There was no factual dispute or ambiguity that Amirhoushmand’s relationships with staff needed improvement. Amirhoushmand agreed that she had poor relationships with the people she supervised but characterized this as “based on extreme subjectivity” and blamed it on Kottraba’s poor communication with her. Her staff members, however, were reasonably “fearful of [Amirhoushmand] taking punitive measures and writing them up if they make errors.” Amirhoushmand’s decision to punish staff in the aftermath of a suicide—contrary to the expressed desires of Amirhoushmand’s supervisor and the staff person’s supervisor—corroborated staff’s reports of being fearful of punitive consequences from Amirhoushmand. Amirhoushmand showed disrespect toward the social workers, stating that she did not think it appropriate for a supervising social worker to supervise a psychologist, even though California Human Relations Department had recognized that supervising social workers were qualified to supervise psychologists.
Amirhoushmand needed to improve her learning ability.

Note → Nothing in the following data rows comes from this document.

(** C36: messages. A text or binary message that arrives as any number of fragments, with
    pings and pongs in between, is answered as the echo server promises: every ping with
    its payload, and the whole message with one frame of the same kind and payload, after which
    the server is ready for the next message; a text message that is not UTF-8 closes the
    connection with the status for an invalid payload. *)
Theorem ws_message_answered {IO : Type} (refill : IO -> nat -> error_or (IO * list Z)) (rest : IO -> list Z)
    `{!RefillLaws refill rest} (sender : IO -> list Z -> error_or IO) (buffer_size : nat) (io : IO)
    op fs payload replies keys s :
  (forall io s, exists io', sender io s = Val io') -> op = text_frame \/ op = binary ->
  message op false fs payload replies -> Z.of_nat (length payload) < 2 ^ 63 ->
  Forall key_ok keys -> length keys = length fs ->
  rest io = concat (zip_with client_frame keys fs) ++ s ->
  exists io' done command c a,
    serve refill sender (length fs) io no_command (Conn (make_reader buffer_size) []) = (Ok (io', done, command), c) /\
    c_sent c = replies ++ a /\ answer op payload a done /\
    (done = false -> command = no_command /\ stream rest io' (c_reader c) = s).
Proof.
  intros Hsender Hop Hmsg Hlen Hkeys Hlk Hrest.
  destruct (wp_elim _ _ _ (serve_message refill rest sender Hsender op false fs payload replies Hmsg Hop [] keys io
    (Conn (make_reader buffer_size) []) s (fun _ => eq_refl) (Forall_nil_2 _) Hlen Hkeys Hlk (make_reader_ok buffer_size) Hrest))
    as ([[io' done] command] & c & E & a & Hs & Ha & Hd).
  exists io', done, command, c, a. split_and!; [done|done|done|]. intros Hdone. destruct (Hd Hdone) as (? & _ & ?). done.
Qed.

Definition example_key : list Z := [1; 2; 3; 4].

(** [héllo] in two fragments with a ping between them *)
Lemma ws_message_answered_witness :
  let fs := [Frame text_frame false [104; 195]; Frame ping true [7]; Frame continuation true [169; 108; 108; 111]] in
  exists io' command c,
    serve refill_pieces (fun io _ => Val io) 3 (concat (client_frame example_key <$> fs)) no_command (Conn (make_reader 4) []) =
      (Ok (io', false, command), c) /\
    c_sent c = server_frame pong_frame [7] ++ server_frame text_frame [104; 195; 169; 108; 108; 111] /\ command = no_command.
Proof.
  intros fs.
  destruct (ws_message_answered refill_pieces id (fun io _ => Val io) 4 (concat (client_frame example_key <$> fs)) text_frame fs
    ([104; 195] ++ [169; 108; 108; 111]) (server_frame pong_frame [7] ++ []) (replicate 3 example_key) [])
    as (io' & done & command & c & a & E & Hs & [_ Ha] & Hd).
  - intros io s. by exists io.
  - by left.
  - apply (message_more text_frame false); [repeat constructor; lia|]. apply message_ping; [cbn; lia|repeat constructor; lia|].
    apply (message_last text_frame true). repeat constructor; lia.
  - done.
  - repeat constructor.
  - done.
  - by rewrite app_nil_r.
  - destruct Ha as [-> ->].
    { right. exists [104; 233; 108; 108; 111]. split; [|reflexivity]. repeat (constructor; [unfold scalar; lia|]). constructor. }
    exists io', command, c. split; [exact E|]. split; [exact Hs|]. by apply Hd.
Defined.

(** The stream ends within the extended length of a frame: the access to the missing
    element fails its assertion. *)
Example truncated_length : (read_frame refill_pieces [129; 254; 1] (make_reader 4)).1 = Throw Assert.
Proof. vm_compute. reflexivity. Qed.
(** With every packet of the clients taken and none of the broker's own pushed, nothing is partial. *)
Lemma nothing_partial cids tids p : running cids tids [] 0 0 p -> (forall key cs i, (key, cs) ∈ kcs -> (i < length cs)%nat -> (key, i) ∈ cids) ->
  cmds_ p = ∅.
Proof.
  intros [Hc Hq [Hk _]] Hall. apply map_eq. intros key. rewrite lookup_empty. specialize (Hk key).
  assert (base.filter own tids = []) as Hown by apply (qu_own_taken _ _ _ _ _ _ Hq).
  assert (base.filter (fun id => ~ own id) tids = cids) as Hcl by (rewrite <- (qu_clients _ _ _ _ _ _ Hq); by rewrite app_nil_r).
  destruct (all_messages !! key) as [cs|] eqn:Hcs; [|done]. apply all_messages_lookup, elem_of_app in Hcs as [Hin|Hin].
  - rewrite decide_True in Hk; [done|]. apply Forall_forall. intros i [_ Hi]%elem_of_seq. apply elem_of_list_to_set.
    specialize (Hall key cs i Hin Hi). rewrite <- Hcl in Hall. by apply list_elem_of_filter in Hall as [_ ?].
  - apply own_messages_elem in Hin as (i & text & -> & -> & Ht).
    assert (own_id i ∉ tids) as Hni.
    { intros Hin. assert (own_id i ∈ base.filter own tids) as Hf by (by apply list_elem_of_filter). rewrite Hown in Hf. by apply elem_of_nil in Hf. }
    rewrite decide_False in Hk; [|intros [Hd _]%Forall_cons; by apply elem_of_list_to_set in Hd].
    destruct Hk as [[_ Hne]|[Hk _]]; [|done]. destruct Hne. unfold slots. cbn. rewrite decide_False; [done|].
    intros Hd. by apply elem_of_list_to_set in Hd.
Qed.

(** The packets of the clients *)
Lemma client_packets : (kcs ≫= fun kc => packet kc.1 kc.2 <$> seq 0 (length kc.2)) = packet_of all_messages <$> packet_ids kcs.
Proof.
  unfold packet_ids. rewrite fmap_list_bind. apply Forall_bind_ext. rewrite Forall_forall. intros [key cs] Hin. cbn.
  rewrite <- list_fmap_compose. apply list_fmap_ext. intros _ i _. unfold packet_of. cbn.
  by rewrite (proj2 (all_messages_lookup key cs)) by (by apply elem_of_app; left).
Qed.

(** Every run in which only packets of the clients are pushed *)
Lemma run_clients acts : Forall calm acts -> pushes acts ⊆+ (kcs ≫= fun kc => packet kc.1 kc.2 <$> seq 0 (length kc.2)) ->
  exists cids tids qids t k p, run self acts (None, initial_processor n) = (None, p) /\ running cids tids qids t k p /\
    pushes acts = packet_of all_messages <$> cids /\
    (length (pushes acts) = length (kcs ≫= fun kc => packet kc.1 kc.2 <$> seq 0 (length kc.2)) -> packet_ids kcs ≡ₚ cids).
Proof.
  intros Hcalm Hpush. rewrite client_packets in Hpush |- *. apply submseteq_Permutation in Hpush as (restp & Hpush). symmetry in Hpush.
  destruct (Permutation_map_inv (packet_of all_messages) _ Hpush) as (allids & Eids & Hids). symmetry in Eids.
  apply fmap_app_inv in Eids as (cids & rids & Ec & Er & ->).
  assert (NoDup (cids ++ rids)) as Hdi by (rewrite <- Hids; by apply packet_ids_NoDup).
  destruct (run_ok acts Hcalm cids) as (tids & qids & t & k & p & E & Hr); [done|by apply NoDup_app in Hdi as [? _]| |].
  - rewrite Forall_forall. intros [key i] Hi. assert ((key, i) ∈ packet_ids kcs) as Hin by (rewrite Hids; by apply elem_of_app; left).
    apply packet_ids_spec in Hin as (cs & Hcs & Hlt). split.
    + unfold own. cbn. by destruct (Hclients _ _ Hcs) as [? _].
    + destruct (lookup_lt_is_Some_2 cs i Hlt) as [c Hc]. exists cs, c. split; [|done]. by apply all_messages_lookup, elem_of_app; left.
  - exists cids, tids, qids, t, k, p. do 3 (split; [done|]). rewrite Ec, !length_fmap, Hids, length_app. intros Hl.
    destruct rids; [by rewrite app_nil_r|]. cbn in Hl. lia.
Qed.

(** The clients' commands that were executed, those all of whose packets were taken *)
Lemma running_executed cids tids qids t k p : running cids tids qids t k p ->
  done_events p ≡ₚ
    ((fun kc => effect (split_command (mjoin kc.2))) <$>
       base.filter (fun kc => Forall (fun m => m ∈ taken p) (packet kc.1 kc.2 <$> seq 0 (length kc.2))) kcs) ++
    ((fun m => effect (split_command (extract_payload m))) <$> base.filter (fun m => sender_id m = self) (taken p)).
Proof.
  intros Hr. destruct (Hr) as [_ Hq [_ Hev]]. rewrite Hev. unfold effects. rewrite finished_list, fmap_app.
  rewrite (own_finished _ _ _ _ _ _ Hr). apply Permutation_app_tail, reflexive_eq. f_equal.
  apply list_filter_ext, Forall_forall. intros [key cs] Hin. cbn. by apply (complete_taken _ _ _ _ _ _ _ _ Hq), all_messages_lookup, elem_of_app; left.
Qed.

She asked Kottraba about the duties of two her staff, although that matter had been discussed before. Amirhoushmand does not dispute having asked a second time about the separate duties, but said that it was not unreasonable to ask about the breakdown of their specific duties. Amirhoushmand had an incomplete knowledge of the Psychiatric Inpatient Program (PIP) program and showed no initiative to learn more about it. She said that Kottraba should have directed Amirhoushmand to learn about it if she wanted Amirhoushmand to understand that portion of the program.

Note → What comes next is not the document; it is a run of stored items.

(** A leaf takes a character, or the end of the input, without an error: the leaf after it, the
    calls made, and whether the character was matched *)
Definition leaf_step (m : matcher) (ch : option Z) : option (matcher * list event * bool) :=
  match consume pow m ch (idle none) with
  | (Ok (m', _, b), q) => if decide (error_ q = none) then Some (m', callbacks_ q, b) else None
  | _ => None
  end.

(** The calls that a leaf makes when the rest of its text is [u] *)
Fixpoint leaf_run (m : matcher) (u : list Z) : option (list event) :=
  match u with
  | [] => match leaf_step m None with Some (_, e, _) => Some e | None => None end
  | c :: u =>
      match leaf_step m (Some c) with
      | Some (m', e, true) =>
          if is_done m' then match u with [] => Some e | _ => None end
          else leaf_run m' u
      | _ => None
      end
  end.

(** ** Well-formed leaves *)

Definition token_ok (m : token_matcher) : Prop :=
  match token_state_ m with
  | token_start => text_ m <> [] /\ Forall (fun c => c <> 0) (text_ m)
  | token_last => text_ m = []
  | token_done => False
  end.

Definition number_ok (n : number_matcher) : Prop :=
  match number_state_ n with
  | number_done => False
  | leading_minus_state | integer_initial_digit_state => is_integer_ n = true /\ int_acc_ n = 0
  | integer_digit_state => is_integer_ n = true
  | exponent_initial_digit_state | exponent_digit_state => is_integer_ n = false
  | _ => True
  end.

Definition string_ok (m : string_matcher) : Prop :=
  (0 <= state_ (decoder_ m) <= 8 /\ 0 <= codepoint_ (decoder_ m)) /\
  (high_surrogate_ (app_ m) = 0 \/ 55296 <= high_surrogate_ (app_ m) <= 56319) /\
  match string_state_ m with
  | string_done => False
  | string_start => high_surrogate_ (app_ m) = 0
  | hex2_state => 0 <= hex_ m < 16
  | hex3_state => 0 <= hex_ m < 256
  | hex4_state => 0 <= hex_ m < 4096
  | _ => True
  end.

Definition leaf_ok (m : matcher) : Prop :=
  match m with
  | m_token m => token_ok m
  | m_number n => number_ok n
  | m_string m => string_ok m
  | _ => False
  end.

(** A character that may follow a value *)
Definition delim (c : Z) : bool := isspace c || (c =? 44) || (c =? 93) || (c =? 125).

(** What a leaf does with a character *)
Definition leaf_after (m : matcher) (c : Z) (r : outcome (matcher * option matcher * bool) * parser) : Prop :=
  match r with
  | (Ok (m', first, matched), q) =>
      first = None /\
      if decide (error_ q = none) then
        if matched then
          leaf_run m [] <> None -> delim c = false
        else leaf_run m [] = Some (callbacks_ q) /\ is_done m' = true
      else is_done m' = true /\ (leaf_run m [] <> None -> delim c = false)
  | (Throw e, _) => e = Undefined /\ 128 <= c
  end.

Definition leaf_next (r : outcome (matcher * option matcher * bool) * parser) : Prop :=
  match r with
  | (Ok (m', _, true), q) => error_ q = none -> is_done m' = false -> leaf_ok m' /\ callbacks_ q = []
  | _ => True
  end.

(** What it does at the end of the input *)
Definition leaf_end (r : outcome (matcher * option matcher * bool) * parser) : Prop :=
  match r with
  | (Ok (m', _, matched), q) => matched = true /\ is_done m' = true
  | (Throw _, _) => False
  end.

Ltac run_leaf := unfold bind, this, gets, update, modify, on_parser, callback, lift, massert, oassert, ret, throw,
  set_state, set_error, parser_set_error, has_error, idle, with_error, call.

(** *** Keywords *)

Lemma delim_isalnum c : delim c = true -> isalnum c = Ok false.
Proof.
  unfold delim, isspace, isalnum, isdigit, tab, lf, cr, space. intros H.
  assert (c = 9 \/ c = 10 \/ c = 13 \/ c = 32 \/ c = 44 \/ c = 93 \/ c = 125) as Hc by lia.
  by destruct Hc as [-> | [-> | [-> | [-> | [-> | [-> | ->]]]]]].
Qed.

Lemma token_char m c : token_ok m ->
  leaf_after (m_token m) c (consume pow (m_token m) (Some c) (idle none)) /\
  leaf_next (consume pow (m_token m) (Some c) (idle none)) /\ leaf_end (consume pow (m_token m) None (idle none)).
Proof.
  destruct m as [[| |] text e]; unfold token_ok; simpl; [done| |].
  - intros [Hne Hz]. destruct text as [|t text]; [done|]. clear Hne. inversion Hz as [|? ? Ht Hz']. subst.
    unfold leaf_after, leaf_run, leaf_step, consume, run_matcher, token_consume. run_leaf. simpl.
    repeat case_bool_decide; simplify_eq; repeat split; intros; try done.
    all: by destruct text; simpl in *; try inversion Hz'; subst.
  - intros ->. unfold leaf_after, leaf_run, leaf_step, consume, run_matcher, token_consume. run_leaf. simpl.
    destruct (isalnum c) as [[]|x] eqn:Ha; simpl.
    + repeat split; try done. intros _. destruct (delim c) eqn:Hd; [|done]. apply delim_isalnum in Hd. congruence.
    + done.
    + repeat split; try done; unfold isalnum in Ha; destruct (c <? 128) eqn:?; simplify_eq; try done; lia.
Qed.

(** *** Numbers *)

(** What [make_result] reports *)
Definition number_value (n : number_matcher) : option event :=
  if is_integer_ n then
    if (if is_neg_ n then int_acc_ n >? 2 ^ 63 else int_acc_ n >? 2 ^ 63 - 1) then None
    else Some (integer_value (if is_neg_ n then - int_acc_ n else int_acc_ n))
  else
    let xf := SFadd prec emax (whole_part n) (SFdiv prec emax (frac_part n) (frac_scale n)) in
    let exp := pow (of_int 10) (of_int (exponent n)) in
    let x := SFmul prec emax xf (if exp_is_negative n then SFdiv prec emax (of_int 1) exp else exp) in
    let x := if is_neg_ n then SFopp x else x in
    if isinf exp || isinf x || isnan x then None else Some (float_value x).

Definition finished (n : number_matcher) : number_matcher := with_state number_done n.

Lemma complete_ok n : complete pow (n, idle none) =
  (Ok tt, (finished n, match number_value n with
                      | Some e => mk_parser [] none [e] (1, 1)
                      | None => idle number_out_of_range
                      end)).
Proof.
  unfold complete, make_result, number_value. run_leaf. cbn -[wrap prec emax SFadd SFdiv SFmul of_int Z.pow].
  change (wrap64 long_min) with (2 ^ 63). unfold long_max, long_min.
  destruct n as [st [] [] acc fp fs wp en ex]; cbn -[prec emax SFadd SFdiv SFmul of_int Z.pow].
  - destruct (acc >? 2 ^ 63); [done|]. by destruct (acc =? 2 ^ 63) eqn:E; [apply Z.eqb_eq in E; subst acc|].
  - set (x := SFopp _). destruct (isinf (pow _ _)); [done|]. cbn [orb]. by destruct (isinf x || isnan x).
  - by destruct (acc >? 2 ^ 63 - 1).
  - set (x := SFmul _ _ _ _). destruct (isinf (pow _ _)); [done|]. cbn [orb]. by destruct (isinf x || isnan x).
Qed.

(** The number after a character that belongs to it *)
Definition number_next (n : number_matcher) (c : Z) : option number_matcher :=
  let initial n :=
    if isdigit c then
      Some (if c =? 48 then with_state frac_state n else with_state integer_digit_state (set_int_acc (c - 48) n))
    else None in
  let is_e := (c =? 101) || (c =? 69) in
  match number_state_ n with
  | leading_minus_state =>
      if c =? 45 then Some (set_neg (with_state integer_initial_digit_state n))
      else initial (with_state integer_initial_digit_state n)
  | integer_initial_digit_state => initial n
  | integer_digit_state =>
      if c =? 46 then Some (number_is_float (with_state frac_initial_digit_state n))
      else if is_e then Some (number_is_float (with_state exponent_sign_state n))
      else if isdigit c && negb (int_acc_ n >? ulong_max / 10 + 10) then
        Some (set_int_acc (wrap64 (int_acc_ n * 10 + (c - 48))) n)
      else None
  | frac_state =>
      if c =? 46 then Some (with_state frac_initial_digit_state n)
      else if is_e then Some (with_state exponent_sign_state n)
      else None
  | frac_initial_digit_state =>
      if isdigit c then Some (with_state frac_digit_state (add_frac_digit c (number_is_float n))) else None
  | frac_digit_state =>
      if is_e then Some (with_state exponent_sign_state (number_is_float n))
      else if isdigit c then Some (with_state frac_digit_state (add_frac_digit c (number_is_float n)))
      else None
  | exponent_sign_state =>
      let n := with_state exponent_initial_digit_state (number_is_float n) in
      if c =? 43 then Some (set_exp_is_negative false n)
      else if c =? 45 then Some (set_exp_is_negative true n)
      else if isdigit c then Some (with_state exponent_digit_state (add_exp_digit c n))
      else None
  | exponent_initial_digit_state | exponent_digit_state =>
      if isdigit c then Some (with_state exponent_digit_state (add_exp_digit c n)) else None
  | number_done => None
  end.
(* ===== verification/JsonSpec.v ===== *)
(** * The parser and the grammar of JSON

    [Document] is the grammar of RFC 8259 together with the calls that the matchers make on a text,
    computed as they compute them; JsonGrammar.v relates it to a grammar of tokens. [Rest]
    extends it to the states of the parser: the texts that can still follow, and the calls they
    will cause, for a given stack. Every turn of the parser's loop preserves [Rest] exactly, and
    brings the parser closer to the next character, so that the parser accepts the grammar and
    nothing else, on any division of the text into pieces. *)

From Stdlib Require Import SpecFloat.
From S2P Require Import Prelude Utf Json JsonLex JsonString.

Section spec.

Context (pow : double -> double -> double).

(** ** The grammar *)

Definition ws (w : list Z) : Prop := Forall (fun c => isspace c = true) w.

Amirhoushmand’s attitude also needed to improve. Her disrespect for a supervising social worker was an example of her poor attitude. Her poor attitude toward staff was reflected in several derogatory statements she made about them, including calling staff “a bunch of whiny babies,” saying that a specialist did not know what she was talking about, and that another needed to walk, in relation to her weight. Amirhoushmand also said to someone, “You used to be a supervisor, what happened to you?” By May, one of the psychologists had such difficulties with Amirhoushmand that she wrote up a list of Amirhoushmand’s demeaning and inappropriate actions toward her. The psychologist said that she felt blamed and accused when Amirhoushmand talked to her, instead of informed and supported. Four senior supervisors went to Elliot to discuss serious concerns about their relationship with Amirhoushmand, her style of management and how she communicated.

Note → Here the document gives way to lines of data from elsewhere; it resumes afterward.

(* ===== verification/FileHeader.v ===== *)
(** * The file header and the transaction trailer

    Models include/pstore/core/file_header.hpp and lib/core/file_header.cpp. The
    octets that the checksums cover are those of the little-endian layout that the
    header's static assertions fix. *)

From S2P Require Import Prelude Checksum Storage.

(** The little-endian representation of an [n]-octet unsigned value. *)
Fixpoint le_bytes (n : nat) (x : Z) : list Z :=
  match n with
  | O => []
  | S n => Z.land x 255 :: le_bytes n (Z.shiftr x 8)
  end.

Definition sizeof_header : Z := 48.
Definition sizeof_trailer : Z := 104.

(** ** [header] *)

Record header := Header {
  h_signature1 : list Z;
  h_signature2 : Z;
  h_version : Z * Z;
  h_header_size : Z;
  h_uuid : list Z;
  h_crc : Z;
  h_footer_pos : Z
}.

Definition file_signature1 : list Z := [112; 83; 116; 114]. (* pStr *)
Definition file_signature2 : Z := 0x0507FFFF.
Definition major_version : Z := 1.
Definition minor_version : Z := 6.

(** The octets of [header::body]. *)
Definition header_body_bytes (h : header) : list Z :=
  h_signature1 h ++ le_bytes 4 (h_signature2 h) ++
  le_bytes 2 (h_version h).1 ++ le_bytes 2 (h_version h).2 ++
  le_bytes 4 (h_header_size h) ++ h_uuid h.

(** [header::get_crc] *)
Definition header_get_crc (h : header) : Z := crc32 (header_body_bytes h).

(** [header::is_valid] *)
Definition header_is_valid (h : header) : bool := h_crc h =? header_get_crc h.

(** The default constructor, given the new uuid. *)
Definition header_ctor (uuid : list Z) : header :=
  let h := Header file_signature1 file_signature2 (major_version, minor_version) sizeof_header uuid 0 0 in
  Header (h_signature1 h) (h_signature2 h) (h_version h) (h_header_size h) (h_uuid h)
    (header_get_crc h) (h_footer_pos h).

(** The store to [header::footer_pos]. *)
Definition with_footer_pos (pos : Z) (h : header) : header :=
  Header (h_signature1 h) (h_signature2 h) (h_version h) (h_header_size h) (h_uuid h) (h_crc h) pos.

(** ** [trailer] *)

Record trailer := Trailer {
  signature1 : list Z;
  generation : Z;
  tr_size : Z;
  time : Z;
  prev_generation : Z;
  index_records : list Z;
  tr_crc : Z;
  signature2 : list Z
}.

Definition default_signature1 : list Z := [104; 80; 80; 121; 102; 111; 111; 84]. (* hPPyfooT *)
Definition default_signature2 : list Z := [104; 80; 80; 121; 84; 97; 105; 108]. (* hPPyTail *)

(** [trailer::indices::last] *)
Definition num_indices : nat := 5.

(** The octets of [trailer::body]; its padding fields are zero. *)
Definition trailer_body_bytes (t : trailer) : list Z :=
  signature1 t ++ le_bytes 4 (generation t) ++ le_bytes 4 0 ++ le_bytes 8 (tr_size t) ++
  le_bytes 8 (time t) ++ le_bytes 8 (prev_generation t) ++
  concat (le_bytes 8 <$> index_records t) ++ le_bytes 4 0 ++ le_bytes 4 0.

(** [trailer::get_crc] *)
Definition trailer_get_crc (t : trailer) : Z := crc32 (trailer_body_bytes t).

(** [trailer::crc_is_valid] *)
Definition crc_is_valid (t : trailer) : bool := tr_crc t =? trailer_get_crc t.

(** [trailer::signature_is_valid] *)
Definition signature_is_valid (t : trailer) : bool :=
  bool_decide (signature1 t = default_signature1) || bool_decide (signature2 t = default_signature2).

(** A trailer whose checksum has been filled in. *)
Definition make_trailer (gen size tm prev : Z) (records : list Z) : trailer :=
  let t := Trailer default_signature1 gen size tm prev records 0 default_signature2 in
  Trailer default_signature1 gen size tm prev records (trailer_get_crc t) default_signature2.

(** ** Properties *)

Lemma length_le_bytes n x : length (le_bytes n x) = n.
Proof. revert x. induction n as [|n IH]; intros x; simpl; [done|]. by rewrite IH. Qed.

Lemma le_bytes_octets n x : Forall octet (le_bytes n x).
Proof.
  revert x. induction n as [|n IH]; intros x; simpl; [done|]. constructor; [|done].
  unfold octet. change 255 with (Z.ones 8). rewrite Z.land_ones by done. by apply Z.mod_pos_bound.
Qed.

Lemma le_bytes_inj n x y : 0 <= x < 2 ^ (8 * Z.of_nat n) -> 0 <= y < 2 ^ (8 * Z.of_nat n) ->
  le_bytes n x = le_bytes n y -> x = y.
Proof.
  revert x y. induction n as [|n IH]; intros x y Hx Hy Heq; [simpl in *; lia|].
  cbn [le_bytes] in Heq. injection Heq as Hlo Hhi.
  change 255 with (Z.ones 8) in Hlo. rewrite !Z.land_ones in Hlo by done.
  assert (2 ^ (8 * Z.of_nat (S n)) = 2 ^ 8 * 2 ^ (8 * Z.of_nat n)) as Hp.
  { rewrite <- Z.pow_add_r by lia. f_equal. lia. }
  rewrite Hp in *. apply IH in Hhi.
  - rewrite !Z.shiftr_div_pow2 in Hhi by done.
    rewrite (Z.div_mod x (2 ^ 8)), (Z.div_mod y (2 ^ 8)) by done. lia.
  - rewrite Z.shiftr_div_pow2 by done. split; [apply Z.div_pos; lia|apply Z.div_lt_upper_bound; lia].
  - rewrite Z.shiftr_div_pow2 by done. split; [apply Z.div_pos; lia|apply Z.div_lt_upper_bound; lia].
Qed.

Lemma make_trailer_valid gen size tm prev records :
  crc_is_valid (make_trailer gen size tm prev records) = true /\
  signature_is_valid (make_trailer gen size tm prev records) = true.
Proof. split; [|done]. unfold crc_is_valid. apply Z.eqb_refl. Qed.

Lemma header_ctor_valid uuid : header_is_valid (header_ctor uuid) = true.
Proof. unfold header_is_valid. apply Z.eqb_refl. Qed.

(** The footer position is not covered by the header's checksum. *)
Lemma with_footer_pos_valid pos h : header_is_valid (with_footer_pos pos h) = header_is_valid h.
Proof. done. Qed.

CDCR cited Amirhoushmand’s inability to resolve minor disputes to the point that the CEO of the institution had to resolve them. There was a dispute about who was to pick up and deliver documents throughout the facility. CEO Elliot had to step in to resolve the issue of internal mail delivery because Amirhoushmand could not resolve this on her own. Conflict over use of the golf carts absorbed an undue amount of time. Amirhoushmand directed a staff member to create a schedule for use of the carts, but the staff member complained she was pulled away from more important work to create the schedule for the carts. Amirhoushmand does not dispute this. She responded with a declaration from Christal, who no longer worked at the facility, providing her personal opinion that Amirhoushmand acted appropriately. We give little weight to the personal view of a person who was not present when these events occurred.
Amirhoushmand was rated as needing improvement in communication and given an example of not timely responding to a request for a training schedule, which was supported by documentation. She also failed to understand that Kottraba wanted her overview synthesizing and ensuring accuracy of other information that Kottraba had asked for. She failed to answer Kottraba’s questions clearly or at all. She called another employee at home at 8:20 p.m., angry, very upset and arguing about who was responsible for incorrect information that was used at work.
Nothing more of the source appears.